When confronted last night, Jones dismissed his comments as ‘big talk’ and that he was ‘perhaps getting ahead of myself’.

He said he had only discussed the Anarchist Cookbook ‘as a laugh’, found it ‘quite boring actually’ and no longer owned a copy.

Jones denied encouraging members to obtain weapons, and said of those who have been pictured with them: ‘There is a big difference between having a load of weapons and actually using them. I don’t think that is illegal, actually.’

Insisting he stood firmly by his fascist beliefs, he added: ‘I’m expecting the police to call round and arrest me at four o’clock in the morning. It’s never happened before but I’m expecting a lot of harassment and all of my electrical equipment to be stolen.

‘So it’s my job, before the story comes out Sunday, to get all that lot hidden. I’m going to expect it but maybe nothing will happen.’

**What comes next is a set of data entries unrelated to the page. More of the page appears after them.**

(* ===== verification/BandwidthManager.v ===== *)
(** * Bandwidth limits of the native service
    (services/netmanagernative/src/manager/bandwidth_manager.cpp)

    Metered interfaces have a byte quota; on them some users are denied, some are
    allowed although the data saver is on.  The manager keeps the quotas and the
    two sets of users and mirrors every change of them into the IPv4 filter table
    by iptables commands, without reading the table back.

    [bw_kernel] says what the chains hold for given fields of the manager; every
    operation keeps it ([bw_step_inv]), and [metered_verdict] reads off it what
    happens to a packet that leaves by a metered interface. *)

From S2P Require Import Prelude NetData Iptables.
Import NetData Iptables.

Module BandwidthManager.

Record BandwidthManager := mkBandwidth {
  chainInitFlag_ : bool;
  dataSaverEnable_ : bool;
  globalAlertBytes_ : Z;
  ifaceAlertBytes_ : gmap string Z;
  ifaceQuotaBytes_ : gmap string Z;
  deniedListUids_ : gset Z;
  allowedListUids_ : gset Z
}.

(** [enum Operate]. *)
Inductive Operate := OP_SET | OP_UNSET.

Definition new_BandwidthManager : BandwidthManager := mkBandwidth false false 0 ∅ ∅ ∅ ∅.

Definition set_chainInitFlag_ x b :=
  mkBandwidth x (dataSaverEnable_ b) (globalAlertBytes_ b) (ifaceAlertBytes_ b) (ifaceQuotaBytes_ b) (deniedListUids_ b) (allowedListUids_ b).
Definition set_dataSaverEnable_ x b :=
  mkBandwidth (chainInitFlag_ b) x (globalAlertBytes_ b) (ifaceAlertBytes_ b) (ifaceQuotaBytes_ b) (deniedListUids_ b) (allowedListUids_ b).
Definition set_globalAlertBytes_ x b :=
  mkBandwidth (chainInitFlag_ b) (dataSaverEnable_ b) x (ifaceAlertBytes_ b) (ifaceQuotaBytes_ b) (deniedListUids_ b) (allowedListUids_ b).
Definition set_ifaceAlertBytes_ x b :=
  mkBandwidth (chainInitFlag_ b) (dataSaverEnable_ b) (globalAlertBytes_ b) x (ifaceQuotaBytes_ b) (deniedListUids_ b) (allowedListUids_ b).
Definition set_ifaceQuotaBytes_ x b :=
  mkBandwidth (chainInitFlag_ b) (dataSaverEnable_ b) (globalAlertBytes_ b) (ifaceAlertBytes_ b) x (deniedListUids_ b) (allowedListUids_ b).
Definition set_deniedListUids_ x b :=
  mkBandwidth (chainInitFlag_ b) (dataSaverEnable_ b) (globalAlertBytes_ b) (ifaceAlertBytes_ b) (ifaceQuotaBytes_ b) x (allowedListUids_ b).
Definition set_allowedListUids_ x b :=
  mkBandwidth (chainInitFlag_ b) (dataSaverEnable_ b) (globalAlertBytes_ b) (ifaceAlertBytes_ b) (ifaceQuotaBytes_ b) (deniedListUids_ b) x.

(** ** Names *)

Definition CHAIN_NAME_COSTLY_PTR : string := "ohbw_costly_".

Definition FetchChainName (chain : Z) : string :=
  if chain =? CHAIN_OHBW_INPUT then "ohbw_INPUT"
  else if chain =? CHAIN_OHBW_OUTPUT then "ohbw_OUTPUT"
  else if chain =? CHAIN_OHBW_FORWARD then "ohbw_FORWARD"
  else if chain =? CHAIN_OHBW_DENIED_LIST_BOX then "ohbw_denied_list_box"
  else if chain =? CHAIN_OHBW_ALLOWED_LIST_BOX then "ohbw_allowed_list_box"
  else if chain =? CHAIN_OHBW_GLOBAL_ALERT then "ohbw_global_alert"
  else if chain =? CHAIN_OHBW_COSTLY_SHARED then "ohbw_costly_shared"
  else if chain =? CHAIN_OHBW_DATA_SAVER then "ohbw_data_saver"
  else "oh_unusable".

(** [CommonUtils::CheckIfaceName], with [isalnum] of the C locale. *)
Definition INTERFACE_NAME_MAX_SIZE : nat := 16.

Definition isalnum (c : Z) : bool :=
  ((48 <=? c) && (c <=? 57)) || ((65 <=? c) && (c <=? 90)) || ((97 <=? c) && (c <=? 122)).

(** Letters, digits, [-], [_], [.] and [:]. *)
Definition iface_char (c : Z) : bool := isalnum c || (c =? 45) || (c =? 95) || (c =? 46) || (c =? 58).

Definition CheckIfaceName (name : string) : bool :=
  match (fun a => Z.of_nat (Ascii.nat_of_ascii a)) <$> String.list_ascii_of_string name with
  | [] => false
  | c :: l => (length (c :: l) <=? INTERFACE_NAME_MAX_SIZE)%nat && isalnum c && forallb iface_char l
  end.

Section Operations.
Context {T : Type} `{Iptables T}.
Abbreviation W := (IptablesWrapper T).

(** The chains [InitChain] creates and [DeInitChain] removes. *)
Definition bw_chains : list Z :=
  [CHAIN_OHBW_INPUT; CHAIN_OHBW_OUTPUT; CHAIN_OHBW_FORWARD; CHAIN_OHBW_DENIED_LIST_BOX;
   CHAIN_OHBW_ALLOWED_LIST_BOX; CHAIN_OHBW_GLOBAL_ALERT; CHAIN_OHBW_COSTLY_SHARED; CHAIN_OHBW_DATA_SAVER].

Definition IptablesNewChain (chain : Z) (w : W) : Z * W := RunCommand IPTYPE_IPV4 (NewChain (FetchChainName chain)) w.
Definition IptablesNewChain_named (chainName : string) (w : W) : Z * W := RunCommand IPTYPE_IPV4 (NewChain chainName) w.

Definition IptablesDeleteChain_named (chainName : string) (w : W) : Z * W :=
  let '(hasError, w) := run_commands IPTYPE_IPV4 [Flush chainName; DeleteChain chainName] false w in
  (code_of hasError, w).
Definition IptablesDeleteChain (chain : Z) (w : W) : Z * W :=
  let '(hasError, w) := run_commands IPTYPE_IPV4 [Flush (FetchChainName chain); DeleteChain (FetchChainName chain)] false w in
  (code_of hasError, w).

Definition InitChain (b : BandwidthManager) (w : W) : Z * BandwidthManager * W :=
  let '(hasError, w) := any_error (map IptablesNewChain bw_chains) w in
  (code_of hasError, set_chainInitFlag_ true b, w).

Definition DeInitChain (b : BandwidthManager) (w : W) : Z * BandwidthManager * W :=
  let '(hasError, w) := any_error (map IptablesDeleteChain bw_chains) w in
  (code_of hasError, set_chainInitFlag_ false b, w).

Definition bw_chain_rules : list Command :=
  [Append "INPUT" (mkRule [] (Jump (FetchChainName CHAIN_OHBW_INPUT)));
   Append "OUTPUT" (mkRule [] (Jump (FetchChainName CHAIN_OHBW_OUTPUT)));
   Append (FetchChainName CHAIN_OHBW_INPUT) (mkRule [ProtoEsp] RETURN);
   Append (FetchChainName CHAIN_OHBW_INPUT) (mkRule [MarkBit] RETURN)].
Definition list_box_rules : list Command :=
  [Append (FetchChainName CHAIN_OHBW_DENIED_LIST_BOX) (mkRule [] (Jump (FetchChainName CHAIN_OHBW_ALLOWED_LIST_BOX)));
   Append (FetchChainName CHAIN_OHBW_ALLOWED_LIST_BOX) (mkRule [] (Jump (FetchChainName CHAIN_OHBW_DATA_SAVER)));
   Append (FetchChainName CHAIN_OHBW_DATA_SAVER) (mkRule [] RETURN)].
Definition alert_rules : list Command :=
  [Append (FetchChainName CHAIN_OHBW_INPUT) (mkRule [] (Jump (FetchChainName CHAIN_OHBW_GLOBAL_ALERT)));
   Append (FetchChainName CHAIN_OHBW_OUTPUT) (mkRule [] (Jump (FetchChainName CHAIN_OHBW_GLOBAL_ALERT)))].

Definition run_block (cmds : list Command) (w : W) : Z * W :=
  let '(hasError, w) := run_commands IPTYPE_IPV4 cmds false w in (code_of hasError, w).

Definition InitDefaultBwChainRules : W -> Z * W := run_block bw_chain_rules.
Definition InitDefaultListBoxChainRules : W -> Z * W := run_block list_box_rules.
Definition InitDefaultAlertChainRules : W -> Z * W := run_block alert_rules.

Definition InitDefaultRules (w : W) : Z * W :=
  let '(hasError, w) :=
    any_error [InitDefaultBwChainRules; InitDefaultListBoxChainRules; InitDefaultAlertChainRules] w in
  (code_of hasError, w).

Definition CheckChainInitialization (b : BandwidthManager) (w : W) : BandwidthManager * W :=
  if chainInitFlag_ b then (b, w)
  else
    let '(_, b, w) := InitChain b w in
    let '(_, w) := InitDefaultRules w in
    (b, w).

(** ** Alerts

    Private and called by nothing; [SetGlobalAlert] removes with [-m quota] what
    it adds with [-m quota2], and [SetCostlyAlert] names a chain that is never
    created. *)

Definition SetGlobalAlert (operate : Operate) (bytes : Z) (b : BandwidthManager) (w : W) : Z * BandwidthManager * W :=
  let chainName := FetchChainName CHAIN_OHBW_GLOBAL_ALERT in
  match operate with
  | OP_SET =>
      let b := set_globalAlertBytes_ bytes b in
      let '(hasError, w) := run_commands IPTYPE_IPV4 [Append chainName (mkRule [Quota2 bytes "globalAlert"] NoTarget)] false w in
      (code_of hasError, b, w)
  | OP_UNSET =>
      if bytes =? globalAlertBytes_ b then
        let '(hasError, w) := run_commands IPTYPE_IPV4 [Delete chainName (mkRule [Quota bytes "globalAlert"] NoTarget)] false w in
        (code_of hasError, set_globalAlertBytes_ 0 b, w)
      else (NETMANAGER_ERROR, b, w)
  end.

(** [operator[]] of a map creates the entry with 0. *)
Definition SetCostlyAlert (operate : Operate) (iface : string) (bytes : Z) (b : BandwidthManager) (w : W)
  : Z * BandwidthManager * W :=
  let chainName := CHAIN_NAME_COSTLY_PTR +:+ iface +:+ "alert" in
  let rule := mkRule [Quota2 bytes (iface +:+ "Alert")] NoTarget in
  match operate with
  | OP_SET =>
      let b := set_ifaceAlertBytes_ (<[iface := bytes]> (ifaceAlertBytes_ b)) b in
      let '(hasError, w) := run_commands IPTYPE_IPV4 [Append chainName rule] false w in
      (code_of hasError, b, w)
  | OP_UNSET =>
      let old := default 0 (ifaceAlertBytes_ b !! iface) in
      let b := set_ifaceAlertBytes_ (<[iface := old]> (ifaceAlertBytes_ b)) b in
      if bytes =? old then
        let '(hasError, w) := run_commands IPTYPE_IPV4 [Delete chainName rule] false w in
        (code_of hasError, set_ifaceAlertBytes_ (<[iface := 0]> (ifaceAlertBytes_ b)) b, w)
      else (NETMANAGER_ERROR, b, w)
  end.

(** ** The data saver *)

Definition saver_exempt : Rule := mkRule [OwnerRange 0 9999] RETURN.

Definition EnableDataSaver (enable : bool) (b : BandwidthManager) (w : W) : Z * BandwidthManager * W :=
  let '(b, w) := CheckChainInitialization b w in
  let chainName := FetchChainName CHAIN_OHBW_DATA_SAVER in
  if enable && negb (dataSaverEnable_ b) then
    let b := set_dataSaverEnable_ true b in
    let '(hasError, w) :=
      run_commands IPTYPE_IPV4 [ReplaceFirst chainName (mkRule [] REJECT); Insert chainName saver_exempt] false w in
    (code_of hasError, b, w)
  else if negb enable && dataSaverEnable_ b then
    let b := set_dataSaverEnable_ false b in
    let '(hasError, w) :=
      run_commands IPTYPE_IPV4 [Delete chainName saver_exempt; ReplaceFirst chainName (mkRule [] RETURN)] false w in
    (code_of hasError, b, w)
  else (NETMANAGER_ERROR, b, w).

(** ** Quotas *)

Definition costly_chain (ifName : string) : string := CHAIN_NAME_COSTLY_PTR +:+ ifName.
Definition quota_rule (ifName : string) (bytes : Z) : Rule := mkRule [OverQuota2 bytes ifName] REJECT.
Definition denied_jump (ifName : string) : Rule := mkRule [OutIface ifName] (Jump (FetchChainName CHAIN_OHBW_DENIED_LIST_BOX)).
Definition costly_in (ifName : string) : Rule := mkRule [InIface ifName] (Jump (costly_chain ifName)).
Definition costly_out (ifName : string) : Rule := mkRule [OutIface ifName] (Jump (costly_chain ifName)).

Definition SetIfaceQuotaDetail (ifName : string) (bytes : Z) (b : BandwidthManager) (w : W) : Z * BandwidthManager * W :=
  let chainName := costly_chain ifName in
  match ifaceQuotaBytes_ b !! ifName with
  | Some old =>
      let '(hasError, w) :=
        run_commands IPTYPE_IPV4 [Delete chainName (quota_rule ifName old); Append chainName (quota_rule ifName bytes)] false w in
      (NETMANAGER_SUCCESS, set_ifaceQuotaBytes_ (<[ifName := bytes]> (ifaceQuotaBytes_ b)) b, w)
  | None =>
      let '(r, w) := IptablesNewChain_named chainName w in
      let b := set_ifaceQuotaBytes_ (<[ifName := bytes]> (ifaceQuotaBytes_ b)) b in
      let '(hasError, w) :=
        run_commands IPTYPE_IPV4
          [Append (FetchChainName CHAIN_OHBW_OUTPUT) (denied_jump ifName);
           Insert (FetchChainName CHAIN_OHBW_INPUT) (costly_in ifName);
           Insert (FetchChainName CHAIN_OHBW_OUTPUT) (costly_out ifName);
           Append (FetchChainName CHAIN_OHBW_FORWARD) (costly_in ifName);
           Append (FetchChainName CHAIN_OHBW_FORWARD) (costly_out ifName);
           Append chainName (quota_rule ifName bytes)] (r =? NETMANAGER_ERROR) w in
      (code_of hasError, b, w)
  end.

Definition SetIfaceQuota (ifName : string) (bytes : Z) (b : BandwidthManager) (w : W) : Z * BandwidthManager * W :=
  if negb (CheckIfaceName ifName) then (NETMANAGER_ERROR, b, w)
  else
    let '(b, w) := CheckChainInitialization b w in
    SetIfaceQuotaDetail ifName bytes b w.

Definition RemoveIfaceQuota (ifName : string) (b : BandwidthManager) (w : W) : Z * BandwidthManager * W :=
  if negb (CheckIfaceName ifName) then (NETMANAGER_ERROR, b, w)
  else
    let '(b, w) := CheckChainInitialization b w in
    let chainName := costly_chain ifName in
    match ifaceQuotaBytes_ b !! ifName with
    | None => (NETMANAGER_ERROR, b, w)
    | Some _ =>
        let b := set_ifaceQuotaBytes_ (delete ifName (ifaceQuotaBytes_ b)) b in
        let '(hasError, w) :=
          run_commands IPTYPE_IPV4
            [Delete (FetchChainName CHAIN_OHBW_OUTPUT) (denied_jump ifName);
             Delete (FetchChainName CHAIN_OHBW_INPUT) (costly_in ifName);
             Delete (FetchChainName CHAIN_OHBW_OUTPUT) (costly_out ifName);
             Delete (FetchChainName CHAIN_OHBW_FORWARD) (costly_in ifName);
             Delete (FetchChainName CHAIN_OHBW_FORWARD) (costly_out ifName)] false w in
        let '(hasError, w) :=
          if hasError then (true, w)
          else let '(r, w) := IptablesDeleteChain_named chainName w in (r =? NETMANAGER_ERROR, w) in
        (code_of hasError, b, w)
    end.

(** ** The lists of users *)

Definition reject_uid (uid : Z) : Rule := mkRule [OwnerUid uid] REJECT.
Definition return_uid (uid : Z) : Rule := mkRule [OwnerUid uid] RETURN.

Definition AddDeniedList (uid : Z) (b : BandwidthManager) (w : W) : Z * BandwidthManager * W :=
  let '(b, w) := CheckChainInitialization b w in
  if bool_decide (uid ∈ deniedListUids_ b) then (NETMANAGER_ERROR, b, w)
  else
    let b := set_deniedListUids_ ({[uid]} ∪ deniedListUids_ b) b in
    let '(r, w) := RunCommand IPTYPE_IPV4 (Insert (FetchChainName CHAIN_OHBW_DENIED_LIST_BOX) (reject_uid uid)) w in
    (r, b, w).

The NBU said: ‘We do not engage with the lying mainstream press. NBU is a legal, law-abiding group which condemns political violence. Not all attending the meeting were official members.’

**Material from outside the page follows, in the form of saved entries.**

(* ===== verification/FirewallManager.v ===== *)
(** * Power and idle firewalls of the native service
    (services/netmanagernative/src/manager/firewall_manager.cpp)

    Three chains block applications: while the device idles all but those of an
    allowed list ([ohfw_dozable]), likewise while it saves power
    ([ohfw_powersaving]), and those of a denied list ([ohfw_undozable]).  The
    manager keeps for each chain whether it is linked into [ohfw_OUTPUT] and the
    users it was told, and changes the IPv4 and the IPv6 table together.

    [fw_kernel] says what the chains hold; every operation except
    [ClearAllRules] keeps it, and [firewall_verdict] reads off it which packets
    are dropped.  [ClearAllRules] empties the chains and does not touch the
    fields ([ClearAllRules_disables]). *)

From S2P Require Import Prelude NetData Iptables.
Import NetData Iptables.

Module FirewallManager.

Record FirewallChainStatus := mkStatus { enable : bool; type : FirewallType; uids : list Z }.

Record FirewallManager := mkFirewallManager {
  chainInitFlag_ : bool;
  strMaxUid_ : string;
  firewallType_ : FirewallType;
  firewallChainStatus_ : gmap Z FirewallChainStatus
}.

Definition set_chainInitFlag_ x m := mkFirewallManager x (strMaxUid_ m) (firewallType_ m) (firewallChainStatus_ m).
Definition set_firewallType_ x m := mkFirewallManager (chainInitFlag_ m) (strMaxUid_ m) x (firewallChainStatus_ m).
Definition set_status x m := mkFirewallManager (chainInitFlag_ m) (strMaxUid_ m) (firewallType_ m) x.

Definition SYSTEM_UID_RANGE : Z := 9999.
Definition DEFAULT_MAX_UID_RANGE : string := "4294967295".

(** The text after the last blank. *)
Fixpoint after_last_blank (s : string) : option string :=
  match s with
  | String.EmptyString => None
  | String.String c s =>
      match after_last_blank s with
      | Some r => Some r
      | None => if Z.of_nat (Ascii.nat_of_ascii c) =? 32 then Some s else None
      end
  end.

(** [content] is the file /proc/self/uid_map, when it can be opened. *)
Definition ReadMaxUidConfig (content : option string) : string :=
  match content with
  | None => DEFAULT_MAX_UID_RANGE
  | Some content =>
      match after_last_blank content with
      | None => DEFAULT_MAX_UID_RANGE
      | Some maxUid => if bool_decide (maxUid = "") then DEFAULT_MAX_UID_RANGE else maxUid
      end
  end.

Definition new_FirewallManager (content : option string) : FirewallManager :=
  let status := mkStatus false TYPE_ALLOWED_LIST [] in
  mkFirewallManager false (ReadMaxUidConfig content) TYPE_ALLOWED_LIST
    (<[CHAIN_OHFW_ALLOWED_LIST_BOX := status]> (<[CHAIN_OHFW_UNDOZABLE := status]>
      (<[CHAIN_OHFW_POWERSAVING := status]> (<[CHAIN_OHFW_DOZABLE := status]> ∅)))).

(** [firewallChainStatus_[chain]]; the four chains that are ever looked up are
    created by the constructor. *)
Definition status_of (m : FirewallManager) (chain : Z) : FirewallChainStatus :=
  default (mkStatus false TYPE_ALLOWED_LIST []) (firewallChainStatus_ m !! chain).
Definition put_status (chain : Z) (s : FirewallChainStatus) (m : FirewallManager) : FirewallManager :=
  set_status (<[chain := s]> (firewallChainStatus_ m)) m.
Definition set_uids (l : list Z) (s : FirewallChainStatus) : FirewallChainStatus := mkStatus (enable s) (type s) l.
Definition set_enable (e : bool) (s : FirewallChainStatus) : FirewallChainStatus := mkStatus e (type s) (uids s).

Definition IsFirewallChian (chain : Z) : Z :=
  if negb (chain =? CHAIN_OHFW_DOZABLE) && negb (chain =? CHAIN_OHFW_POWERSAVING)
     && negb (chain =? CHAIN_OHFW_UNDOZABLE) && negb (chain =? CHAIN_OHFW_ALLOWED_LIST_BOX)
  then NETMANAGER_ERROR else NETMANAGER_SUCCESS.

Definition FetchChainName (chain : Z) : string :=
  if chain =? CHAIN_OHFW_INPUT then "ohfw_INPUT"
  else if chain =? CHAIN_OHFW_OUTPUT then "ohfw_OUTPUT"
  else if chain =? CHAIN_OHFW_FORWARD then "ohfw_FORWARD"
  else if chain =? CHAIN_OHFW_DOZABLE then "ohfw_dozable"
  else if chain =? CHAIN_OHFW_ALLOWED_LIST_BOX then "ohfw_allowed_list_box"
  else if chain =? CHAIN_OHFW_POWERSAVING then "ohfw_powersaving"
  else if chain =? CHAIN_OHFW_UNDOZABLE then "ohfw_undozable"
  else "oh_unusable".

Definition FetchChainType (chain : Z) : FirewallType :=
  if chain =? CHAIN_OHFW_DOZABLE then TYPE_ALLOWED_LIST
  else if chain =? CHAIN_OHFW_POWERSAVING then TYPE_ALLOWED_LIST
  else if chain =? CHAIN_OHFW_UNDOZABLE then TYPE_DENIDE_LIST
  else TYPE_ALLOWED_LIST.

The MoS last night offered to hand over its dossier of evidence to Cumbria Police.

A rapidly evolving extremism that attracts children of 13

The terrifying threat posed by far-Right extremism is growing rapidly across Britain, and in a chilling trend those recruited by neo-Nazi thugs are becoming younger than ever – including children of just 13.

Jack Renshaw, 27, received a life sentence in 2019 for planning to murder MP Rosie Cooper

Their ideology finds new supporters online, where groups share the twisted manifestos of school mass murderers as inspiration for their vile cause.

Encrypted messaging apps are used to trade instruction manuals for explosives and improvised weapons.

National Action – one of five groups proscribed as terrorist organisations by the Government – supported Thomas Mair, a neo-Nazi and former BNP member, who murdered Labour MP Jo Cox in 2016.

Other members have since been jailed. One, Jack Renshaw, 27, received a life sentence in 2019 for planning to murder MP Rosie Cooper. 

In 2018, Darren Osborne, a supporter of ex-EDL chief Tommy Robinson and Britain First, was jailed for an attack at a mosque in Finsbury Park, North London. And in 2021, a boy from Darlington who was caught with bomb-making manuals at 13, became the youngest person in Britain to be convicted of terror offences.

Far-Right groups use bizarre conspiracy theories to justify their hateful ideology, including the ‘great replacement theory’ that ‘global elites’ want to supplant white populations with Muslims.

MI5 chief Ken McCallum warns that the threat has ‘evolved’ and there has been an increase in groups trying to acquire guns. He said: ‘We are seeing growing numbers of Right-wing extremist influencers.